Tech blog: MongoDB Benchmark

There are no official MongoDB benchmarks because the developers don’t believe they accurately represent real world usage. This is true because you can only really get an idea of performance when you’re testing your own queries on your own hardware. Raw figures can seem impressive but they’re not representative of how your own application is likely to perform. Benchmarks are useful for indicating how different hardware specs might perform but are really only worth it if you use real world queries.
For Server Density v2 I have been benchmarking MongoDB with different tweaks so we can get maximum performance for our high throughput clusters, but make cost savings for our less important systems. A lot has been said about various choices of write concern, deploying to SSDs and replication lag but there aren’t really any numbers to base your decision on.
This set of MongoDB benchmarks is not about the absolute numbers but is designed to give you an idea of how each of the different options affects performance. Your own queries will differ but the idea is to prove general assumptions and principles about the relative differences between each of the write options.
These MongoDB benchmarks test various options for configuring and querying MongoDB. I wrote a simple Python script to issue 200 queries and record the execution time for each. It was run with Python 2.7.3 and Pymongo 2.5 against MongoDB 2.4.1 on an Ubuntu Linux 12.04 Intel Xeon-SandyBridge E3-1270-Quadcore 3.4GHz dedicated server with 32GB RAM, Western Digital WD Caviar RE4 500GB spinning disk and Smart XceedIOPS 200GB SSD.
The script was run twice, taking the results from the second execution. This avoids slowdown cause by initially allocating files, collections, etc – MongoDB only creates databases when they’re first written which adds a bit of time to the first call but isn’t really relevant in real world usage.

Test methodology

import time

import pymongo

m = pymongo.MongoClient()

doc = {'a': 1, 'b': 'hat'}

i = 0

while (i < 200):

start = time.time()

m.tests.insertTest.insert(doc, manipulate=False, w=1)

end = time.time()

executionTime = (end - start) * 1000 # Convert to ms

print executionTime

i = i + 1

This is a dummy document because I’m not trying to simulate a real application here. Document size, number/size of indexes and the type of operation will all play a part in the actual numbers. This is only testing inserts but there are other optimisations you can make with updates, particularly ensuring documents don’t grow. However, this is sufficient for what I’m trying to show in these tests – the relative difference between the write options.
Write concern
The write concern allows you to trade write performance with knowing the status of the write. If you’re doing high throughput logging but aren’t concerned about possibly losing some writes (e.g. if the mongod crashes or there is a network error) then you can set the write concern low. Your write calls will return quickly but you won’t know if they were successful. The write concern can be dialed up to including error handling (the default) so the write will be acknowledged (not necessarily safe on disk).
It’s important to know that an acknowledgement is not the same as a successful write – it simply gives you a receipt that the server accepted the write to process. If you need to know that writes were actually successful one option is to require confirmation the write has hit the journal. This is essentially a safe write to the single node with the option to go further torequest acknowledgement from replica slaves. It’s much slower to do this but guarantees your data is replicated.

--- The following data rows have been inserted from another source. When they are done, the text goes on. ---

(* ===== verification/TaskCreation.v ===== *)
(** * The tasks of a stage (internal/engine/orchestrator.go, approval_integration.go,
    internal/repository/task_repo.go)

    When a case enters a stage, [CreateTasksForStage] makes the tasks its
    configuration lists, each with its inputs, its SLA snapshot, its approval gate and
    its default team, in one transaction; [CreateTask] is idempotent in the key of the
    task.  [onCaseStageChanged] is the handler of the event that announces the stage. *)

From Stdlib Require Import Ascii String ZArith Lia SpecFloat.
From stdpp Require Import base list strings.
From S2P Require Import Prelude Float64 ApprovalExpr RetryPolicy CaseConfig SqlTx Schema Outbox.
From S2P Require Import ApprovalService ApprovalSweep CaseLifecycle Orchestrator SlaDefinition.
From S2P Require Import JsonPath TaskInputs.

Open Scope Z_scope.
Open Scope go_scope.

(** What creation asks of libraries: the JSON Schema validator, and how the server
    takes a float64 into a NUMERIC column of that many digits, two of them decimals
    (in hundredths). *)
Class TaskLibraries := {
  schema_ok : object → option object → result unit;
  numeric_of : Z → float64 → result Z;
}.

Section Creation.
Context `{env : Env} `{clock : BusinessClock} `{libs : TaskLibraries} (repo : repo_kind).

(** ** The task repository *)

(** The row an insert makes of a [model.Task]: columns the statement does not list
    have their default. *)
Definition inserted_task (task : task_row) (id : string) : task_row :=
  blank_task id (t_case_id task) (t_task_definition_code task) (t_status task)
    <| t_activity_code := t_activity_code task |> <| t_stage_code := t_stage_code task |>
    <| t_priority := t_priority task |> <| t_assigned_service := t_assigned_service task |>
    <| t_due_at := t_due_at task |> <| t_max_retries := t_max_retries task |>
    <| t_input_payload := t_input_payload task |> <| t_output_payload := t_output_payload task |>
    <| t_idempotency_key := t_idempotency_key task |>
    <| t_requires_approval := t_requires_approval task |>
    <| t_approval_amount := t_approval_amount task |> <| t_created_at := env_now |>.

(** [INSERT .. ON CONFLICT (idempotency_key) DO NOTHING RETURNING id]; the trigger on
    the tenant and the CHECK come before the conflict. *)
Definition insert_task (task : task_row) : Tx database string :=
  stmt (λ db,
    if negb (default_tenant db (t_case_id task) && task_check task) then Err ErrSQL
    else if existsb (by_id t_idempotency_key (t_idempotency_key task)) (tasks db)
    then Err ErrNoRows
    else
      let id := env_uuid (uuid_pos db) in
      rows ← insert_row task_check task_conflict (inserted_task task id) (tasks db);
      Ok (id, db <| tasks := rows |> <| uuid_pos ::= S |>)).

Definition task_defaults (task : task_row) : task_row :=
  task <| t_status ::= λ s, orElse s "PENDING" |>
       <| t_priority ::= λ p, if p =? 0 then 2 else p |>.

Definition existing_task (key : string) (r : result string) : Tx database string :=
  match r with
  | Ok id => mret id
  | Err ErrNoRows =>
      existing ← get_in tasks (by_id t_idempotency_key key);
      mret (t_id existing)
  | Err e => throw e
  end.

(** The identifier of the new task, or of the one that has the key. *)
Definition CreateTask (task : task_row) : Tx database string :=
  r ← tx_attempt (insert_task (task_defaults task));
  existing_task (t_idempotency_key task) r.

(** ** Approval gates *)

Definition metadataLookup (metadata : object) (path : string) : option value :=
  lookupPath metadata path.
Definition coerceFloat (v : value) : option float64 := asFloat v.

Definition resolveApprovalAmountForTask (taskDef : TaskDefinitionV2) (metadata : option object)
    : result (option float64) :=
  match td_approval taskDef with
  | Some a =>
      if negb (td_requires_approval taskDef) then Ok None
      else
        let field := TrimSpace (ad_amount_field a) in
        if field =?s "" then Ok None
        else
          match metadataLookup (default [] metadata) field with
          | None => Ok None
          | Some v =>
              match coerceFloat v with
              | Some f => Ok (Some f)
              | None => Err (ErrMsg "approval amount field is not numeric")
              end
          end
  | None => Ok None
  end.

(** The definition with its defaults, and as it is written. *)
Definition gate_definition (def : ApprovalDefinition) (config : CaseTypeConfig)
    : ApprovalDefinition :=
  {| ad_policy := orElse (ad_policy def) "SINGLE_APPROVER";
     ad_required := if ad_required def <=? 0 then 1 else ad_required def;
     ad_selection := orElse (ad_selection def) "EXPLICIT_LIST";
     ad_approvers := ad_approvers def; ad_authority_limit := ad_authority_limit def;
     ad_amount_field := ad_amount_field def;
     ad_timeout_hours := if ad_timeout_hours def <=? 0 then 2400 else ad_timeout_hours def;
     ad_on_timeout := orElse (ad_on_timeout def) "ESCALATE";
     ad_rejection := orElse (ad_rejection def) "SEND_TO_REWORK";
     ad_rework_target := ad_rework_target def;
     ad_fallback_role := orElse (TrimSpace (ad_fallback_role def))
                                (TrimSpace (cfg_fallback_supervisor_role config));
     ad_dynamic_rule := TrimSpace (ad_dynamic_rule def) |}.

Definition createApprovalGateForTask (caseID taskID : string) (def : ApprovalDefinition)
    (config : CaseTypeConfig) (approvalAmount : option Z) : Tx database string :=
  let def := gate_definition def config in
  let chain := cfg_approval_chain config in
  gateID ← upsert_gate
    {| cg_TaskID := taskID; cg_CaseID := caseID; cg_Approval := def;
       cg_ApprovalAmount := approvalAmount; cg_ApprovalChain := chain;
       cg_FallbackSupervisorRole := "" |} def;
  _ ← match chain with
      | [] => mret tt
      | first :: _ => insert_chain caseID gateID chain (tier_no first)
      end;
  _ ← update_tasks (by_id t_id taskID)
    (λ t, t <| t_requires_approval := true |> <| t_approval_gate_id := Some gateID |>
            <| t_approval_amount := approvalAmount |> <| t_version ::= Z.succ |>);
  _ ← PublishEvent (new_event "APPROVAL_GATE_CREATED" (Some caseID) (Some taskID)
    [("gate_id", VString gateID); ("case_id", VString caseID); ("task_id", VString taskID);
     ("policy", VString (ad_policy def)); ("gate_status", VString "PENDING");
     ("event_reason", VString "approval_gate_created")]);
  mret gateID.

(** ** Default teams *)

Definition team_code_in (cfg : object) : option string :=
  match str_assoc cfg "default_team_code" with
  | Some v =>
      let code := ToUpper (TrimSpace (Sprint env_sprint v)) in
      if code =?s "" then None else Some code
  | None => None
  end.

Definition extractDefaultTeamCode (taskDef : TaskDefinitionV2) : string :=
  match td_config taskDef with
  | Some (VMap cfg) =>
      match team_code_in cfg with
      | Some code => code
      | None =>
          match str_assoc cfg "assignment" with
          | Some (VMap assignment) => default "" (team_code_in assignment)
          | _ => ""
          end
      end
  | _ => ""
  end.

(** [UPDATE tasks SET assigned_team_id ..], under the foreign key
    (tenant_id, assigned_team_id) of the table. *)
Definition team_known (db : database) (t : task_row) : bool :=
  match t_assigned_team_id t with
  | None => true
  | Some team => existsb (λ m, (tm_tenant_id m =?s t_tenant_id t) && (tm_id m =?s team)) (teams db)
  end.

Definition assign_team (taskID teamID : string) : Tx database unit :=
  stmt (λ db,
    match update_rows (λ t, task_check t && team_known db t) (by_id t_id taskID)
            (λ t, t <| t_assigned_team_id := Some teamID |> <| t_version ::= Z.succ |>)
            (tasks db) with
    | Ok (_, rows) => Ok (tt, db <| tasks := rows |>)
    | Err e => Err e
    end).

Definition assign_default_team (caseID tenantID taskID : string) (taskDef : TaskDefinitionV2)
    : Tx database unit :=
  let code := extractDefaultTeamCode taskDef in
  if code =?s "" then mret tt
  else
    r ← tx_attempt (get_in teams
      (λ m, (tm_tenant_id m =?s tenantID) && (tm_code m =?s code) && (tm_status m =?s "ACTIVE")));
    match r with
    | Err ErrNoRows => mret tt
    | Err e => throw e
    | Ok team =>
        _ ← assign_team taskID (tm_id team);
        PublishEvent (new_event "TASK_ASSIGNED_TO_TEAM" (Some caseID) (Some taskID)
          [("case_id", VString caseID); ("task_id", VString taskID);
           ("tenant_id", VString tenantID); ("assigned_team_id", VString (tm_id team));
           ("default_team_code", VString code);
           ("source", VString "task_definition.default_team_code")])
    end.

`w=0` is the fastest way to issue writes, with an average execution time of 0.07ms, max of 0.11ms and min of 0.06ms. This setting disables basic acknowledgment of write operations, but returns information about socket excepts and networking errors to the application.

`w=1` takes double the time to return, with an average execution time of 0.13ms, max of 0.32ms and min of 0.11ms. This guarantees that the write has been acknowledged but doesn’t guarantee that it has reached disk (the journal), so there is still potential for the write to be lost – there’s a 100ms window where the journal might not be flushed to disk. Setting `j=1` protects against this.

`j=1` (spinning disk) is several orders of magnitude slower than even `w=1`, with an average execution time of 34.19ms, max of 34.28ms and min of 34.10ms. The mongod will confirm the write operation only after it has written the operation to the journal. This confirms that the write operation can survive a mongod shutdown and ensures that the write operation is durable.

`j=1` (SSD) is x3 faster than a spinning disk with an average execution time of 11.18ms, max of 11.24ms and min of 11.11ms.

There is an interesting ramp up for the initial few queries every time the script is run. This is likely to do with connection pooling and opening the initial connection to the database, whereas subsequent queries can use the already open connection.

Some spikes appear during the script execution. This could be the connection closing and being recreated.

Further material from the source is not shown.